- TASK BRIEF -
Please repeat the lines below, exactly and only, from the one that holds "else if isprint c then [c]" through the one that holds "is_digit c ||".

:: EXERCISE MATERIALS ::

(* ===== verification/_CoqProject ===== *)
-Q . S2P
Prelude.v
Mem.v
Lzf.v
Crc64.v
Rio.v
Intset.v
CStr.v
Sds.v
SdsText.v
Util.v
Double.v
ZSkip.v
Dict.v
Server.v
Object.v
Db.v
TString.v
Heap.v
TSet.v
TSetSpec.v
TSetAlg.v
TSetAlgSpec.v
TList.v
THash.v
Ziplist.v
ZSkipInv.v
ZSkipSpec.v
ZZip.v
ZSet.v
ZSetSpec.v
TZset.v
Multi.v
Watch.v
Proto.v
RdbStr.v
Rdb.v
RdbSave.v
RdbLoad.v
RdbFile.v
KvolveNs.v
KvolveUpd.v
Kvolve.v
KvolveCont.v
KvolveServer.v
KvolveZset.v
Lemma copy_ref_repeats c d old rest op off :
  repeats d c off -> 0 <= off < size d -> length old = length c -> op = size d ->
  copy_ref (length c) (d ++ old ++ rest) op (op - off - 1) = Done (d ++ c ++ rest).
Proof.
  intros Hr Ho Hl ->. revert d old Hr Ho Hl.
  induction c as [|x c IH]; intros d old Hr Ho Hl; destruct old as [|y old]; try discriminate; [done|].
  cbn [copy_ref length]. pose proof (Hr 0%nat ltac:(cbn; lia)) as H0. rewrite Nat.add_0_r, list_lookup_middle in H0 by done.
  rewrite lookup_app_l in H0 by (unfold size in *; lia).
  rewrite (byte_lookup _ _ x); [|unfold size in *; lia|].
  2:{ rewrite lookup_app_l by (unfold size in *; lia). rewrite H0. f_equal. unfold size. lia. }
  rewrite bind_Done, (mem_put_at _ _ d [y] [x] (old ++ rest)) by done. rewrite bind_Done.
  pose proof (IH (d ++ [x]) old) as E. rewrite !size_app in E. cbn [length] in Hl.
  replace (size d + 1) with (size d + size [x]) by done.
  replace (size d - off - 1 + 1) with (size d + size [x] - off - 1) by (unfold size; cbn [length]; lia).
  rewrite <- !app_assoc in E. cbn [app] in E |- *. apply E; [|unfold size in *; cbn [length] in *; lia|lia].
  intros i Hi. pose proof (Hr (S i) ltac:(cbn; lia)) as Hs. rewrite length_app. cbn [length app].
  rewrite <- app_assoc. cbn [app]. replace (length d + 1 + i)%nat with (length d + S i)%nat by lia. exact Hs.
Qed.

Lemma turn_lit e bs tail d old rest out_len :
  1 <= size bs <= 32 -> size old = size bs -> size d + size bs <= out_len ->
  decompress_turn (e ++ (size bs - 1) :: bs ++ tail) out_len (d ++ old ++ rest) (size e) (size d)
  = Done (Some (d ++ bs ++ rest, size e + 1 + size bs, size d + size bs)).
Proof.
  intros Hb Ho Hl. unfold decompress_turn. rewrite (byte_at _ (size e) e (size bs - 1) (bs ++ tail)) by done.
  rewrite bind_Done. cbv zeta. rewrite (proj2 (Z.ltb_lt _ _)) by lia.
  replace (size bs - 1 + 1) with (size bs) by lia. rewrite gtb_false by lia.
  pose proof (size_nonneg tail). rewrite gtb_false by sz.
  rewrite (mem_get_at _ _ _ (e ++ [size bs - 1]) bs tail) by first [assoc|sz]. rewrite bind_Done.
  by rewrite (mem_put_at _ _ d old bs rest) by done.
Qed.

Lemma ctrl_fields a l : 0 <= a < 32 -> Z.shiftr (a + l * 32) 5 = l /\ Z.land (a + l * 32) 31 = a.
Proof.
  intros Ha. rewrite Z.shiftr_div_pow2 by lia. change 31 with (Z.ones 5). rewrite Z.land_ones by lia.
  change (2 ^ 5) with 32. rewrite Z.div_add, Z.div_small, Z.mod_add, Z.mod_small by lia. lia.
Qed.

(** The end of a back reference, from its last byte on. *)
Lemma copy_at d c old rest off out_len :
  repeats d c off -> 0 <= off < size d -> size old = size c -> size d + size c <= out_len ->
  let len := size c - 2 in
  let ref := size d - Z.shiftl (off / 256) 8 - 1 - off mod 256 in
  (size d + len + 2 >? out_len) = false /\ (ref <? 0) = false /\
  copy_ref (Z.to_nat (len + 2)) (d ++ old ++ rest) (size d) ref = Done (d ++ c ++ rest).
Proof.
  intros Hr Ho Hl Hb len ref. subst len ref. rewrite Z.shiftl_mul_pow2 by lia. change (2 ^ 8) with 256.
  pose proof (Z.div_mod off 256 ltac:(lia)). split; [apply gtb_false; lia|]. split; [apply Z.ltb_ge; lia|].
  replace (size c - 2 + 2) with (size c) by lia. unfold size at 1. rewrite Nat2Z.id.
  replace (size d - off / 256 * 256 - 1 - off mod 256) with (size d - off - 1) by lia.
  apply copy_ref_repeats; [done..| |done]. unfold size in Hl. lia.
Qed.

:::
:: EXERCISE MATERIALS ::

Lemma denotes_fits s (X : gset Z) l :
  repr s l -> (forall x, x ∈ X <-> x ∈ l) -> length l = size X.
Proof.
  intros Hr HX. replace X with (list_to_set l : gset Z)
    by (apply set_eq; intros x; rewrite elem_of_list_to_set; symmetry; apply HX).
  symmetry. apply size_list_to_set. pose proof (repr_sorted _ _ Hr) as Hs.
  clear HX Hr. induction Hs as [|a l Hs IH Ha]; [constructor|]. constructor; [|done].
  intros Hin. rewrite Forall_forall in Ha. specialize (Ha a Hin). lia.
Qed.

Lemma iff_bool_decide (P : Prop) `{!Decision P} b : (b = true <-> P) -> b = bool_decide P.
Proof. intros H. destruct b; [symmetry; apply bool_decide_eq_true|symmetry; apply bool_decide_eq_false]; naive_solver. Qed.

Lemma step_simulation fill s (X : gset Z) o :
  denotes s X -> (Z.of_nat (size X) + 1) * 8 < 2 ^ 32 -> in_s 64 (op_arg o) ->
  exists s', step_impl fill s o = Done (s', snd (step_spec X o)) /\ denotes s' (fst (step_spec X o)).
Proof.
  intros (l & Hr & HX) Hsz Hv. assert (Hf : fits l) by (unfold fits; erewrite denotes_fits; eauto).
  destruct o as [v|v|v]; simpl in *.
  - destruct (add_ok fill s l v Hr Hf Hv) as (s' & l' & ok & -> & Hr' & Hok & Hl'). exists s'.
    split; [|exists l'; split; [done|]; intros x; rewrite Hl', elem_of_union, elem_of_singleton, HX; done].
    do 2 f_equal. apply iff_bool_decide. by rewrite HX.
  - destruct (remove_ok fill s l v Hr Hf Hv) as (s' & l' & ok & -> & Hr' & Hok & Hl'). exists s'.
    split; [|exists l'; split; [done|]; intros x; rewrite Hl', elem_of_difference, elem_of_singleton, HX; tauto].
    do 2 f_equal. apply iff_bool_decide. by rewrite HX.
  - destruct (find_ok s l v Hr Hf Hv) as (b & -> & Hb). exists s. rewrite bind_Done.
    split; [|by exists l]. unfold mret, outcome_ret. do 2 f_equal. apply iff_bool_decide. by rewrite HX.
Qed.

:::
:: EXERCISE MATERIALS ::

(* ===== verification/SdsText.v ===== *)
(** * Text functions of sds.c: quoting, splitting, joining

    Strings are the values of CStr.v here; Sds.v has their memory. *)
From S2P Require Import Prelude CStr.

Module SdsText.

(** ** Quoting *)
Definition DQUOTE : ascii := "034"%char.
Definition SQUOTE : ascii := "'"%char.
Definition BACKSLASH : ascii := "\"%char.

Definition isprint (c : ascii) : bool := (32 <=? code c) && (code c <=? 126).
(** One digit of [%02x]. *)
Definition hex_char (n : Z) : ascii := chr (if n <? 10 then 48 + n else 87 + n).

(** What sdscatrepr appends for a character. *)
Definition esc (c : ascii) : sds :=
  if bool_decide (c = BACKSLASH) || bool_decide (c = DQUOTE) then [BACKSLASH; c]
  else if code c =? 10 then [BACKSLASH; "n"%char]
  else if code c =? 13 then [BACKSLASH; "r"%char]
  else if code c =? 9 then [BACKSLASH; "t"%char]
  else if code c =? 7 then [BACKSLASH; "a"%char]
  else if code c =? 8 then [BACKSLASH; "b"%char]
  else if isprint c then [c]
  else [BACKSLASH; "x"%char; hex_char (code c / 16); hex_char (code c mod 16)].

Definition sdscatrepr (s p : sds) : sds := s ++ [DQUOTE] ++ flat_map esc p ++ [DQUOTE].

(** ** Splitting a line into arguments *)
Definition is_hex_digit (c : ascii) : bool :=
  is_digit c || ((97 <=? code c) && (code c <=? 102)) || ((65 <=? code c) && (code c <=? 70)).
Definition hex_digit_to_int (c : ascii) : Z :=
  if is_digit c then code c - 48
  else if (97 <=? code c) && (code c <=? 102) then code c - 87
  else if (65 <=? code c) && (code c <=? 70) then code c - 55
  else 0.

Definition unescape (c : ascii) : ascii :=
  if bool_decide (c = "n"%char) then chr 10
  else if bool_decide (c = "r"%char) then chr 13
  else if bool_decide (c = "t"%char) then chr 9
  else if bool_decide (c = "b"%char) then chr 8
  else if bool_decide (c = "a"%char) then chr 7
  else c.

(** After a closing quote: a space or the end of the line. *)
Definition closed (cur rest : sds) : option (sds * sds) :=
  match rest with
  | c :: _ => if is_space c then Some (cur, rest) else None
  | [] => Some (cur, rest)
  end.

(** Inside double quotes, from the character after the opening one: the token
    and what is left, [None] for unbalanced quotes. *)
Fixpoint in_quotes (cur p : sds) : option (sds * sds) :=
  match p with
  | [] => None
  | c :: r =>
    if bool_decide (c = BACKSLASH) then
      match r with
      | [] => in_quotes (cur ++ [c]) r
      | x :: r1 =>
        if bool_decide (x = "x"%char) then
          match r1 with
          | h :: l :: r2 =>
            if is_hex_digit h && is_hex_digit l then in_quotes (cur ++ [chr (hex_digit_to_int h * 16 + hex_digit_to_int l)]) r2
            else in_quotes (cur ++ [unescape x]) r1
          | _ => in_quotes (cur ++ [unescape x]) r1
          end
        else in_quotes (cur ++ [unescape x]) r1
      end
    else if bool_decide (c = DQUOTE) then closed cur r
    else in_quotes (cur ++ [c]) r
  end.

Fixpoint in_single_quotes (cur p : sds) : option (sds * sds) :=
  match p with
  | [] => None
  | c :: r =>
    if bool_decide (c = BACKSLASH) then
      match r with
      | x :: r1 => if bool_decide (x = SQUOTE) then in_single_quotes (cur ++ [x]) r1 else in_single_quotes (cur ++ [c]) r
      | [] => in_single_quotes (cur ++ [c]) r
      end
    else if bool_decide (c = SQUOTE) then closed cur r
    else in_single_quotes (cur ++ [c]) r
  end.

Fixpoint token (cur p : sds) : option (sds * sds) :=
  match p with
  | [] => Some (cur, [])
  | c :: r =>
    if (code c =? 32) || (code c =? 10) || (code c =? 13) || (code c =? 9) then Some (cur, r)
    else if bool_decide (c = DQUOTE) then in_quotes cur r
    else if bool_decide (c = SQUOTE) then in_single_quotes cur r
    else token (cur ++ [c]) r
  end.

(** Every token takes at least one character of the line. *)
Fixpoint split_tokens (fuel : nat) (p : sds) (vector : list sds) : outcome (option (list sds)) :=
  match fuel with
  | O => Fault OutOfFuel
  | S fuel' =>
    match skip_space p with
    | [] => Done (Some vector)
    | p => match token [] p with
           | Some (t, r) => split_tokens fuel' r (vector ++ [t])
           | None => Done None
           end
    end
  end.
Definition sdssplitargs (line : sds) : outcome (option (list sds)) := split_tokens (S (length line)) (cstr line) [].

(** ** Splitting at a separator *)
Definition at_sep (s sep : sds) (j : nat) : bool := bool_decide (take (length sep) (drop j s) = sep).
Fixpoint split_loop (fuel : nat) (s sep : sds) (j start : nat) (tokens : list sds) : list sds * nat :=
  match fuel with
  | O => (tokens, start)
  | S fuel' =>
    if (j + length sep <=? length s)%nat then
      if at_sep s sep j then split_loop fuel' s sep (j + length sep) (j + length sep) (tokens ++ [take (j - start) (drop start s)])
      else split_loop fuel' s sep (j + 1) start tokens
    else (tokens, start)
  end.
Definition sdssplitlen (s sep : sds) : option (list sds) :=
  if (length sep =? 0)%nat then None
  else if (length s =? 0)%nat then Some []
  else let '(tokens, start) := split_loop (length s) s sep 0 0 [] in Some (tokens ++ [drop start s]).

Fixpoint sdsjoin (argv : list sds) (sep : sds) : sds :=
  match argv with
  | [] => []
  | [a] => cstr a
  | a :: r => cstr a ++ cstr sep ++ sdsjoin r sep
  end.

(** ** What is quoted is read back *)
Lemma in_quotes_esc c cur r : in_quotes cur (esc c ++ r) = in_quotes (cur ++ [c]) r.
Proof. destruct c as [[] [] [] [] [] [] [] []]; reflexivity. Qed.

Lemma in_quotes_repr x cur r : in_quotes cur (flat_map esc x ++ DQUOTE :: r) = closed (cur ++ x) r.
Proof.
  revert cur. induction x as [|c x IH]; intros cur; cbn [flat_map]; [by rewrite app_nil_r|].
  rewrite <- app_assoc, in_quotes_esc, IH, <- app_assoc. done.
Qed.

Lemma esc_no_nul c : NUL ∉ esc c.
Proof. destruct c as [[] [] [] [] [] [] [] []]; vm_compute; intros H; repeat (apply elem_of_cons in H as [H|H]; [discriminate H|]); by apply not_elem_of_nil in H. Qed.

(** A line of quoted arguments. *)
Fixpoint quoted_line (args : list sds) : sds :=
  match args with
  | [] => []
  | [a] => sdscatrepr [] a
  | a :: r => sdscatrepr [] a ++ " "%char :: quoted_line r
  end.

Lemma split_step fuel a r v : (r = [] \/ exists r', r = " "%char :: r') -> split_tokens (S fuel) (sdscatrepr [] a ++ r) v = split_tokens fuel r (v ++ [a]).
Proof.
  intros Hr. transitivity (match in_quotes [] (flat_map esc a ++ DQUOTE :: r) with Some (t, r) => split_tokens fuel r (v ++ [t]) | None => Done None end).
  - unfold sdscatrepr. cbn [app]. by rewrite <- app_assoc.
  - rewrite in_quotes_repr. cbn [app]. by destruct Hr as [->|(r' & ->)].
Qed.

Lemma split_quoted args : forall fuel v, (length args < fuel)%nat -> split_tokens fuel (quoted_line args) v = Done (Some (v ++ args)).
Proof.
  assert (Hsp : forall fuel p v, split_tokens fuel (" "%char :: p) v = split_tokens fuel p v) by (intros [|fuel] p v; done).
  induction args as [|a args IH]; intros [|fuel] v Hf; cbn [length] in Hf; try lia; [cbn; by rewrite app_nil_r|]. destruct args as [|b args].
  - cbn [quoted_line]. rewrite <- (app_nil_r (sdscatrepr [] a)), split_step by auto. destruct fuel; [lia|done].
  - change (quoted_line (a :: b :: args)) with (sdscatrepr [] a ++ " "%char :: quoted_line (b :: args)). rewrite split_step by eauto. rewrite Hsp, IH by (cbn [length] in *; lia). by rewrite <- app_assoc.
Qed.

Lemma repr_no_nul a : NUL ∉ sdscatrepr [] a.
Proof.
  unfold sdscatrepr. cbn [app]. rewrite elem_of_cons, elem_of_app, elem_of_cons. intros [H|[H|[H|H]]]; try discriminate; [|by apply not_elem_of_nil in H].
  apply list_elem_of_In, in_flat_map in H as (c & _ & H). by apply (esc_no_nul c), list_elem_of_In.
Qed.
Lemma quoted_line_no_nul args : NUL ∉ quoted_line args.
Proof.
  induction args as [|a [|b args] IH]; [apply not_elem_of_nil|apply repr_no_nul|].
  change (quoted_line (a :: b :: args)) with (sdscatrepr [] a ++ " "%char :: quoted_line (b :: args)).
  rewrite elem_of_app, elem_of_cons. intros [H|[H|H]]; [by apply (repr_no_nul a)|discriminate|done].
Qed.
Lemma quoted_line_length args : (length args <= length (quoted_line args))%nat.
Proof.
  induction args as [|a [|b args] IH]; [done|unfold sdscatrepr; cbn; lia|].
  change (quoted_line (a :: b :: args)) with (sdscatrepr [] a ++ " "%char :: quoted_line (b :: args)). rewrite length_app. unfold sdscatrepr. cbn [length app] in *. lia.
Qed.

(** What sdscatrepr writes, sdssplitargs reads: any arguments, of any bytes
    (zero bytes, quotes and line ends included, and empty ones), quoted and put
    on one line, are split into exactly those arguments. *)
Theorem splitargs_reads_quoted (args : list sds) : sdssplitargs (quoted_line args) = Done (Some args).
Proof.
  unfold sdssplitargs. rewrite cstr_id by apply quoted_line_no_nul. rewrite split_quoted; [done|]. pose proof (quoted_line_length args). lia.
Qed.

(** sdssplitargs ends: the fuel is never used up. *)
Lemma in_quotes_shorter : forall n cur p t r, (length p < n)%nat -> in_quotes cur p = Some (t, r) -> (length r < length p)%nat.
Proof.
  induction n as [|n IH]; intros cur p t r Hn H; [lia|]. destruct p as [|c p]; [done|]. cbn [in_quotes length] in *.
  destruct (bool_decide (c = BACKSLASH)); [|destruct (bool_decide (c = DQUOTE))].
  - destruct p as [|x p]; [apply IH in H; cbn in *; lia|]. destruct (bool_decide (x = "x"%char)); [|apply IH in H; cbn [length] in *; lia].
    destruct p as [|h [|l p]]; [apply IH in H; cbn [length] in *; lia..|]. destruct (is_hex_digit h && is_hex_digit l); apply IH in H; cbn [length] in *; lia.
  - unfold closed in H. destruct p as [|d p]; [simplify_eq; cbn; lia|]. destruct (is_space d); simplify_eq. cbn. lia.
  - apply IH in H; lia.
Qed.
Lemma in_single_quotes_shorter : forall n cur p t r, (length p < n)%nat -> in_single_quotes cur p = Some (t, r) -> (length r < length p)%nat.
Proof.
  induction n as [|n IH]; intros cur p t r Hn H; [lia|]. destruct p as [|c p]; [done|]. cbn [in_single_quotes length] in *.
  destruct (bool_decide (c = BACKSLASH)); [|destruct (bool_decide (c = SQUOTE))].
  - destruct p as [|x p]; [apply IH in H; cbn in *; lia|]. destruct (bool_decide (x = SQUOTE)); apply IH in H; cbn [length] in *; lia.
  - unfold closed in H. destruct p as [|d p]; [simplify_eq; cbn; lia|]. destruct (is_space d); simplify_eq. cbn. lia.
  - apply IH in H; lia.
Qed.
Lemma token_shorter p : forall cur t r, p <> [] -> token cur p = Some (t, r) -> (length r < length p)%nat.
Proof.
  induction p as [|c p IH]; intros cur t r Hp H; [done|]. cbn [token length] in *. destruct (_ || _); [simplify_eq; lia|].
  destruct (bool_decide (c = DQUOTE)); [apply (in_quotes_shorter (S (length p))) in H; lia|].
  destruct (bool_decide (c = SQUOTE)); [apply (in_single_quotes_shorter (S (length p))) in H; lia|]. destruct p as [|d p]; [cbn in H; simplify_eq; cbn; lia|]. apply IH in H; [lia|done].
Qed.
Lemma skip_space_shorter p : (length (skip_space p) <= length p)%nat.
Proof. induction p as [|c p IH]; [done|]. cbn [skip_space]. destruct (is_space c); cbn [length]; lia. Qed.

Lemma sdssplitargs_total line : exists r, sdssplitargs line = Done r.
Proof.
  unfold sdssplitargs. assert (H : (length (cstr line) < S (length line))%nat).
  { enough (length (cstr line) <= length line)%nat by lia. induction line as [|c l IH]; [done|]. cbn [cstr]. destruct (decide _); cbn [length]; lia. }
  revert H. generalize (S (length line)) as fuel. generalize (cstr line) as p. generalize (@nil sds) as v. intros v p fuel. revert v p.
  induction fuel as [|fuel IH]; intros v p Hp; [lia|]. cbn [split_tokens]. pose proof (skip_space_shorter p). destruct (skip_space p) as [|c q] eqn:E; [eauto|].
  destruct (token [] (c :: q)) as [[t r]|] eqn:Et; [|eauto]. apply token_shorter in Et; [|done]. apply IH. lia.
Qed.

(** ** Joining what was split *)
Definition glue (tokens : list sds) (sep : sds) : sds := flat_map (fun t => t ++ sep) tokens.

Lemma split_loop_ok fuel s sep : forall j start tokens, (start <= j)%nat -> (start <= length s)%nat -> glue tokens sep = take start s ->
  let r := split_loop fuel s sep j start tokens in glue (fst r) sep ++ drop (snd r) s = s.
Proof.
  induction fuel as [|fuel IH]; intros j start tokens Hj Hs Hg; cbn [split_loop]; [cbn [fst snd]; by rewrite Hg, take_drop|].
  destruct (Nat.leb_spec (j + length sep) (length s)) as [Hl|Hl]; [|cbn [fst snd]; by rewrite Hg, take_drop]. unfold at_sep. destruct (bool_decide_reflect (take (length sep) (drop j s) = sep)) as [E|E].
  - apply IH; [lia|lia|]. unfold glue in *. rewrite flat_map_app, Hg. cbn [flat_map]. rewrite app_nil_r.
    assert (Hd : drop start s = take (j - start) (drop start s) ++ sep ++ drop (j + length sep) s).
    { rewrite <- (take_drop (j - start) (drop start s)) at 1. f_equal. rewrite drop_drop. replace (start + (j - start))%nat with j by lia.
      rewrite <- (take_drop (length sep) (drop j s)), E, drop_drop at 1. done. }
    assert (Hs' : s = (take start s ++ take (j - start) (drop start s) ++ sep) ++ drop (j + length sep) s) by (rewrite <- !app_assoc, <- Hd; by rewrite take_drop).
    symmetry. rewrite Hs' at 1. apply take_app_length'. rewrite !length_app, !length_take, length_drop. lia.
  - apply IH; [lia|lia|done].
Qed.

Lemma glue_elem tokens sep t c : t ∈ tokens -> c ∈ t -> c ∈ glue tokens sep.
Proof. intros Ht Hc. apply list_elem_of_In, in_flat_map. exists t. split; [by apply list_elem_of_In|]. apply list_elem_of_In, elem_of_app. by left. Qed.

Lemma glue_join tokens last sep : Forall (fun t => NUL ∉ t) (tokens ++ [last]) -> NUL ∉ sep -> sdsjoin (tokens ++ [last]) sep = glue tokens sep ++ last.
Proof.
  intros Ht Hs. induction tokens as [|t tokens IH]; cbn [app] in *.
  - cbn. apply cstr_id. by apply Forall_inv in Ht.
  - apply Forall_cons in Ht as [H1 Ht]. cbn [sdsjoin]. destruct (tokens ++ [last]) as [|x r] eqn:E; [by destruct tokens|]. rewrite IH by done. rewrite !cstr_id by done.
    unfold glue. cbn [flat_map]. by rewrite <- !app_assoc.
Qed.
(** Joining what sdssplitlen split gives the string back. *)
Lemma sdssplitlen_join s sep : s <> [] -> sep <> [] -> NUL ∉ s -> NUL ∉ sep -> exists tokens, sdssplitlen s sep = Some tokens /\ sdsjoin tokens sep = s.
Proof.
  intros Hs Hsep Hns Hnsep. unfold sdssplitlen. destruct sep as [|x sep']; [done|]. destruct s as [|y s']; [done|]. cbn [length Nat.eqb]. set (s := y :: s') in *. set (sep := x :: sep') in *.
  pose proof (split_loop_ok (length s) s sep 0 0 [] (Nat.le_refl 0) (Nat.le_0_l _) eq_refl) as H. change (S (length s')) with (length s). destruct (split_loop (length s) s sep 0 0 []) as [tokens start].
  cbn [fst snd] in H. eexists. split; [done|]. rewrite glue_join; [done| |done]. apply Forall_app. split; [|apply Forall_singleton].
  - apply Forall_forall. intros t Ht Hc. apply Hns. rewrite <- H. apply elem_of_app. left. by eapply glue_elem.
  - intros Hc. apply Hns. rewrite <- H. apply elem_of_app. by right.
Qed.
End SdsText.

:::

- OUTPUT -
  else if isprint c then [c]
  else [BACKSLASH; "x"%char; hex_char (code c / 16); hex_char (code c mod 16)].

Definition sdscatrepr (s p : sds) : sds := s ++ [DQUOTE] ++ flat_map esc p ++ [DQUOTE].

(** ** Splitting a line into arguments *)
Definition is_hex_digit (c : ascii) : bool :=
  is_digit c || ((97 <=? code c) && (code c <=? 102)) || ((65 <=? code c) && (code c <=? 70)).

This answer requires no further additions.